= Bernie Little =

American motorboat racer (died 2003)

Bernie Little (October 7, 1925 - April 25, 2003) was an American businessman, beer distributor, and the most successful owner in Unlimited Hydroplane racing history. Based in Lakeland, Florida, he was best known as the longtime owner of the Miss Budweiser unlimited hydroplane team, which under his leadership became one of the most successful and recognizable teams in the history of the sport. Over four decades, his boats won 134 of the 354 races they entered, including 22 national championships and 14 Gold Cups. Little was widely credited with popularizing the sport through major sponsorships, television exposure, and safety innovations, and was regarded by contemporaries as one of its most influential figures.

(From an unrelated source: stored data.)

(** A commit is refused with a [std::logic_error] on a guard that is finished. *)
Definition run_commit (st : St) : option exn * St :=
  match tx st with
  | NoTx | TxFinished => (Some StdException, st)
  | TxAborted => (Some DbException, sent st)
  | TxOpen d =>
      match fate (stmts st) with
      | CommitApplied => (None, set_tx TxFinished (set_committed d (sent st)))
      | CommitRefused => (Some DbException, set_tx TxAborted (sent st))
      | CommitInDoubt => (Some DbException, set_tx TxAborted (set_committed d (sent st)))
      end
  end.

Fixpoint run_alone {A} (m : M A) (st : St) : outcome A * St :=
  match m with
  | Done r => (r, st)
  | ReadClock k => let '(z, st') := run_clock st in run_alone (k z) st'
  | NextId k => let '(r, st') := run_id st in run_alone (k r) st'
  | Exec _ f k => let '(x, st') := run_exec f st in run_alone (k x) st'
  | Query g k => let '(x, st') := run_exec (read g) st in run_alone (k x) st'
  | Client _ f k => let '(x, st') := run_client f st in run_alone (k x) st'
  | Begin k => let '(e, st') := run_begin st in run_alone (k e) st'
  | Commit k => let '(e, st') := run_commit st in run_alone (k e) st'
  | Close k => run_alone k (set_tx NoTx st)
  end.
End Run.

(** ** Lemmas on tables *)

Section SqlLemmas.
Context {R : Type}.
Implicit Types (t : list R) (p : R -> bool).

(** An UPDATE that matches nothing changes nothing. *)
Lemma sql_set_none p f t : existsb p t = false -> sql_set p f t = Some t.
Proof.
  induction t as [|r t IH]; simpl; [done |]. rewrite orb_false_iff. intros [-> Ht].
  by rewrite IH.
Qed.
(** ** ProductDao *)

Definition deductStock_row (quantity : Z) (r : ProductRow) : option ProductRow :=
  let stock := pr_stock r - quantity in
  _ ← require (uint_ok stock && uint_ok (pr_version r + 1));
  Some (mkProductRow (pr_id r) (pr_product_no r) (pr_name r) (pr_price r) stock
          (pr_version r + 1) (pr_status r)).

Definition deductStock_where (productId quantity : Z) (r : ProductRow) : bool :=
  (pr_id r =? wrap64 productId) && (quantity <=? pr_stock r) && (pr_status r =? 1).

Definition deductStock_sql (productId quantity now : Z) (d : Db) : option (Db * nat) :=
  '(t, n) ← sql_update (deductStock_where productId quantity) (deductStock_row quantity) (t_product d);
  Some (set_product t d, n).

(** [ProductDao::deductStock], the affected rows. *)
Definition deductStock (productId quantity : Z) : M nat :=
  exec [KProduct (wrap64 productId)] (deductStock_sql productId quantity).

Definition product_of_row (r : ProductRow) : Product :=
  mkProduct (pr_id r) (pr_product_no r) (pr_name r) (pr_price r) (pr_stock r) (pr_status r).

Definition getById_sql (productId : Z) (d : Db) : option (option Product) :=
  Some (product_of_row <$> head (sql_select (fun r => pr_id r =? wrap64 productId) (t_product d))).

(** [ProductDao::getById]. *)
Definition getById (productId : Z) : M (option Product) := query (getById_sql productId).

(** ** OrderDao *)

(** The row that INSERT INTO t_order stores. *)
Definition order_row (o : Order) : option OrderRow :=
  unit_price ← cast_decimal (fenToYuanString (o_unitPriceFen o));
  total ← cast_decimal (fenToYuanString (o_totalAmountFen o));
  expire ← parse_datetime (o_expireTime o);
  _ ← require (varchar_ok 32 (o_orderNo o) && varchar_ok 64 (o_requestId o)
               && ubigint_ok (wrap64 (o_userId o)) && ubigint_ok (wrap64 (o_productId o))
               && uint_ok (o_quantity o)
               && (0 <? o_quantity o)   (* chk_order_quantity *)
               && (0 <=? total));       (* chk_order_amount *)
  Some (mkOrderRow (o_orderNo o) (o_requestId o) (wrap64 (o_userId o)) (wrap64 (o_productId o))
          (o_quantity o) unit_price total (o_status o) expire None).

(** uk_order_no, uk_request_id. *)
Definition order_conflict (n r : OrderRow) : bool :=
  sql_eq (or_order_no r) (or_order_no n) || sql_eq (or_request_id r) (or_request_id n).

Definition order_insert_sql (o : Order) (now : Z) (d : Db) : option (Db * unit) :=
  r ← order_row o;
  t ← sql_insert (order_conflict r) r (t_order d);
  Some (set_order t d, tt).

(** [OrderDao::insert]. *)
Definition order_insert (o : Order) : M unit :=
  exec [KOrderNo (weight (o_orderNo o)); KOrderRequest (weight (o_requestId o))] (order_insert_sql o).

Definition order_of_row (r : OrderRow) : Order :=
  mkOrder (or_order_no r) (or_request_id r) (u64 (or_user_id r)) (u64 (or_product_id r))
    (or_quantity r) (or_unit_price r) (or_total_amount r) (or_status r)
    (format_datetime (or_expire_time r))
    (match or_paid_at r with Some t => format_datetime t | None => "" end).

Definition getByOrderNo_sql (orderNo : string) (d : Db) : option (option Order) :=
  Some (order_of_row <$> head (sql_select (fun r => sql_eq (or_order_no r) orderNo) (t_order d))).

(** [OrderDao::getByOrderNo]. *)
Definition getByOrderNo (orderNo : string) : M (option Order) := query (getByOrderNo_sql orderNo).

Definition paid_row (now : Z) (r : OrderRow) : OrderRow :=
  mkOrderRow (or_order_no r) (or_request_id r) (or_user_id r) (or_product_id r) (or_quantity r)
    (or_unit_price r) (or_total_amount r) kPaid (or_expire_time r) (Some now).
Lemma createOrder_outcome_witness :
  no_fault (E := Server.calm) /\ keys_wf (D := Server.lib) Server.shop
  /\ order_accepted (D := Server.lib) (J := Tree.lib) Server.tea_request Server.shop
       "132633958813929472" (system_clock (Env := Server.calm) 2)
  /\ exists st', run_order Server.tea_request Server.open_shop = (Ret (kExecuted
       (order_decision Server.tea_request Server.shop "132633958813929472"
          (system_clock (Env := Server.calm) 2))), st').
Proof.
  assert (Hacc : order_accepted (D := Server.lib) (J := Tree.lib) Server.tea_request Server.shop
       "132633958813929472" (system_clock (Env := Server.calm) 2)).
  { intros p [<- | [<- | []]] Hp; [| vm_compute in Hp; congruence].
    split; [cbn; lia |]. split; [| vm_compute; reflexivity].
    eexists. split; [vm_compute; reflexivity | vm_compute; reflexivity]. }
  split; [apply Server.calm_no_fault |]. split; [apply Server.shop_wf |]. split; [exact Hacc |].
  destruct (createOrder_outcome (D := Server.lib) (J := Tree.lib) (E := Server.calm)
    Server.tea_request Server.open_shop "132633958813929472" (IdState (kEpochMs + 366 * 86400000 + 1) 0) 2)
    as (st' & H & _);
    [apply Server.calm_no_fault | apply Server.shop_wf | vm_compute; split; congruence
    | eexists; vm_compute; reflexivity | vm_compute; reflexivity | vm_compute; reflexivity
    | exact Hacc |].
  by exists st'.
Defined.

Lemma wp_callback_settle {L : MySqlLaws} req rawBody o1 o o2 amount d py paymentNo callbackTime st :
  db_wf d -> t_order d = o1 ++ o :: o2 -> sql_eq (or_order_no o) (cb_orderNo req) = true ->
  yuanStringToFen (cb_amount req) = Some amount -> or_total_amount o = amount ->
  epochToBeijing (cb_timestamp req) = Some callbackTime ->
  payment_row (mkPayment paymentNo (cb_orderNo req) (cb_channel req) (cb_channelTradeNo req) amount
        kPaySuccess callbackTime rawBody) = Some py ->
  existsb (payment_conflict py) (t_payment d) = false ->
  committed st = d -> view (set_payment (t_payment d ++ [py]) d) st ->
  wp (callback_settle req (order_of_row o) amount) (guarded_post req rawBody d) st.
Proof.
  intros [K R] Hto Hno Hamt Htotal Htime Hpy Hpc Hc Hv. unfold callback_settle.
  pose proof (wf_order_no _ K) as Hnd.
  assert (Ho : order_ok o).
  { pose proof (wf_orders _ R) as Hall. rewrite Hto, Forall_app, Forall_cons in Hall. tauto. }
  apply wp_bind. eapply wp_exec; [exact Hv | intros; left; same_db_tac |].
  intros now1 st1 d1 n Hmark _ Hv1 Hs1 _. apply markPaid_inv in Hmark; [| done].
  cbn [t_order set_payment] in Hmark.
  destruct Hmark as [(-> & -> & _) | (-> & p1 & o' & p2 & Hto' & Hno' & Hpend & ->)]; cbn [Nat.eqb].
  - apply wp_bind. eapply wp_query; [exact Hv1 | intros; left; same_db_tac |].
    intros st2 cur Hcur Hv2 Hs2 _.
    destruct (getByOrderNo_cases (cb_orderNo req) (set_payment (t_payment d ++ [py]) d) Hnd)
      as [[Hg _] | (c1 & c & c2 & Hct & Hcno & Hg)]; rewrite Hg in Hcur; injection Hcur as <-.
    { apply wp_throw. split; [done | same_db_tac]. }
    cbn [o_status order_of_row]. case_bool_decide as Hpaid.
    + apply wp_ret. left. split; [done |]. split; [same_db_tac |]. right. exists c.
      cbn [t_order set_payment] in Hct. rewrite Hct. split; [apply in_app_iff; right; by left | done].
    + apply wp_throw. split; [done | same_db_tac].
  - rewrite Hto in Hnd. destruct (split_unique (fun o => weight (or_order_no o)) o1 o o2 p1 o' p2 Hnd)
      as (<- & <- & <-); [congruence | by rewrite (proj1 (sql_eq_iff _ _) Hno), (proj1 (sql_eq_iff _ _) Hno') |].
    unfold order_ok in Ho. pose proof (yuanStringToFen_abs _ _ Hamt) as Habs.
    eapply (wp_callback_debit _ _ _ o); try done; cbn;
      [apply K | apply K | apply R | nia | lia | same_db_tac |].
    intros a1 a a2 messageId exchange routingKey now Hta Hu Hst Hbal Hpos Hfl Hmsg.
    by apply (PaymentEffect req rawBody d o1 o o2 a1 a a2 amount now1 now callbackTime paymentNo messageId
                exchange routingKey py).
Qed.

Lemma wp_callback_record {L : MySqlLaws} req rawBody o1 o o2 amount d st :
  db_wf d -> t_order d = o1 ++ o :: o2 -> sql_eq (or_order_no o) (cb_orderNo req) = true ->
  yuanStringToFen (cb_amount req) = Some amount -> or_total_amount o = amount ->
  committed st = d -> view d st ->
  wp (callback_record req rawBody (order_of_row o) amount) (guarded_post req rawBody d) st.
Proof.
  intros Hwf Hto Hno Hamt Htotal Hc Hv. unfold callback_record.
  apply wp_bind. eapply wp_next_id; [exact Hv | | intros; same_db_tac..].
  intros paymentNo st1 Hv1 Hs1 _.
  apply wp_bind, wp_or_throw; [intros callbackTime Htime | intros _; same_db_tac].
  apply wp_bind. unfold payment_insertWithDedup. apply wp_bind.
  eapply wp_exec; [exact Hv1 | intros; left; same_db_tac |].
  intros now st2 d2 n Hins _ Hv2 Hs2 _.
  apply payment_insert_inv in Hins as (py & Hpy & [(-> & -> & _) | (-> & -> & Hpc)]); cbn [Nat.eqb]; apply wp_ret.
  - apply wp_bind. eapply wp_query; [exact Hv2 | intros; left; same_db_tac |].
    intros st3 ex Hex Hv3 Hs3 _.
    destruct ex as [p|]; [| apply wp_throw; split; [done | same_db_tac]].
    apply getByChannelTradeNo_inv in Hex as (r & Hin & Hch & Htn & ->). cbn [pay_orderNo payment_of_row].
    case_bool_decide as Hsame; [| apply wp_throw; split; [done | same_db_tac]].
    apply wp_ret. left. split; [done |]. split; [same_db_tac |]. left. by exists r.
  - eapply wp_callback_settle; try done. same_db_tac.
Qed.

Lemma wp_callback_body {L : MySqlLaws} req rawBody d st :
  db_wf d -> committed st = d -> view d st ->
  wp (callback_body req rawBody) (guarded_post req rawBody d) st.
Proof.
  intros Hwf Hc Hv. unfold callback_body. pose proof (wf_order_no _ (proj1 Hwf)) as Hnd.
  apply wp_bind. eapply wp_query; [exact Hv | intros; left; same_db_tac |].
  intros st1 found Hf Hv1 Hs1 _.
  destruct (getByOrderNo_cases (cb_orderNo req) d Hnd) as [[Hg _] | (o1 & o & o2 & Hto & Hno & Hg)];
    rewrite Hg in Hf; injection Hf as <-; [apply wp_throw; split; [done | same_db_tac] |].
  destruct (yuanStringToFen (cb_amount req)) as [amount|] eqn:Hamt;
    [| apply wp_throw; split; [done | same_db_tac]].
  destruct (Z.eqb_spec amount (o_totalAmountFen (order_of_row o))) as [Heq | Hne];
    [| apply wp_throw; split; [done | same_db_tac]].
  eapply wp_callback_record; try done. same_db_tac.
Qed.

(** What the whole method may leave, from the committed database [d]. *)
Definition handleCallback_post (req : PaymentCallbackReq) (rawBody : string) (d : Db)
  (r : outcome (Result jvalue)) (st : St) : Prop :=
  match r with
  | Ret res =>
      if isOk res then
        genuine req
        /\ ((res = ok jnull (cb_requestId req) /\ committed st = d /\ already_processed req d)
            \/ (res = ok (paid_data req) (cb_requestId req) /\ payment_effect req rawBody d (committed st)))
      else
        data res = None
        /\ (committed st = d
            \/ (res = fail kDbError (toMessage kDbError) (cb_requestId req)
                /\ genuine req /\ payment_effect req rawBody d (committed st)))
  | Throw e => e = StdException /\ configValue "mock_channel" "secret" "" = None /\ committed st = d
  | Hang => committed st = d
  | Undefined => False
  end.

Lemma handleCallback_partial {L : MySqlLaws} req rawBody st : db_wf (committed st) ->
  wp (handleCallback req rawBody) (handleCallback_post req rawBody (committed st)) st.
Proof.
  intros Hwf. remember (committed st) as d eqn:Hd. unfold handleCallback.
  case_bool_decide as Hch; cbn [negb]; [| apply wp_ret; split; [done | left; congruence]].
  apply wp_bind, wp_or_throw; [intros secret Hsecret | intros Hn; split; [done | split; [done | congruence]]].
  case_bool_decide as Hempty; cbn [orb]; [apply wp_ret; split; [done | left; congruence] |].
  destruct (verifyMockSign _ _ _ _ _ _) eqn:Hsign; cbn [negb];
    [| apply wp_ret; split; [done | left; congruence]].
  assert (Hgen : genuine req) by (split; [done | by exists secret]).
  apply wp_try_catch, wp_with_guard.
  { intros st1 e Hs _ [-> | ->]; apply wp_ret; (split; [done | left; same_db_tac]). }
  intros st1 Hv Hs _. rewrite <- Hd in Hv.
  eapply wp_mono; [eapply (wp_callback_body req rawBody d); [done | same_db_tac | done] |].
  intros [res | [c m | |] | |] st2; cbn [guarded_post].
  - intros H. cbn. assert (Hok : isOk res = true) by (destruct H as [(-> & _) | (-> & _)]; done).
    by rewrite Hok.
  - intros [Hne Hc]. apply wp_ret. cbn [catch_result handleCallback_post]. rewrite isOk_fail by done.
    split; [done | by left].
  - intros [Hc | Hc]; apply wp_ret; (split; [done |]); [by left | by right].
  - intros Hc. apply wp_ret. split; [done | by left].
  - done.
  - done.
Qed.

(** C10. A payment callback is all or nothing, whatever statement fails, whatever the
    clock does and whatever the fate of the commit. A success response with data
    comes with exactly [payment_effect]: the pending order of that number and of
    the amount received becomes paid, one payment, one flow with the right
    balances and one outbox message are added, and the user's account is debited.
    A success response without data is a replay: the trade number is recorded for
    this order, or the order is paid, and nothing changes. Every success needs a
    supported channel and a valid signature under a non-empty secret. Errors leave
    the database as it was, except after a commit whose reply was lost. The only
    exception that escapes is an unreadable configuration, and the unchecked
    optional of the second balance query is never empty. *)
Theorem handleCallback_spec {L : MySqlLaws} req rawBody st r st' : db_wf (committed st) ->
  run_alone (handleCallback req rawBody) st = (r, st') -> handleCallback_post req rawBody (committed st) r st'.
Proof. intros Hwf. by apply wp_elim, handleCallback_partial. Qed.

(** ** A callback that is repeated *)

(** The answer to a callback whose trade number is that of the payment [p]. *)
Definition replay_answer (p : PaymentRow) (req : PaymentCallbackReq) : Result jvalue :=
  if bool_decide (py_order_no p = cb_orderNo req) then ok jnull (cb_requestId req)
  else fail kChannelTradeConflict "渠道交易号已绑定其他订单" (cb_requestId req).

(** What the callback needs to get as far as the payments: its order, of the amount it
    names; an identifier; values that fit the columns. *)
Record reaches_payments (req : PaymentCallbackReq) (rawBody : string) (st : St) : Prop := {
  rp_order : exists o, In o (t_order (committed st)) /\ sql_eq (or_order_no o) (cb_orderNo req) = true
    /\ yuanStringToFen (cb_amount req) = Some (or_total_amount o);
  rp_row : exists id ids' n' callbackTime amount,
    nextId system_clock spin_fuel (readings st) (ids st) = (IdOk id, ids', n')
    /\ epochToBeijing (cb_timestamp req) = Some callbackTime /\ yuanStringToFen (cb_amount req) = Some amount
    /\ is_Some (payment_row (mkPayment id (cb_orderNo req) (cb_channel req) (cb_channelTradeNo req) amount
         kPaySuccess callbackTime rawBody))
}.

== Early life and career ==
Little was born in McComb, Ohio, on October 7, 1925. He left school during the Great Depression and worked various jobs including delivering newspapers and caddying, before joining the Merchant Marines and later the U.S. Navy during World War II. On New Year's Eve 1943, he married Jane Cunningham; the couple remained married for 59 years until his death.

After the war, Little worked in his family's restaurant and then in car sales, before moving into aviation where he sold airplanes and operated as a fixed-base operator in Tampa and St. Petersburg. He was also an avid pilot, flying aerobatic stunt shows. By the 1950s, he had become a successful entrepreneur with ventures in hotels, nightclubs, hardware, and aircraft sales.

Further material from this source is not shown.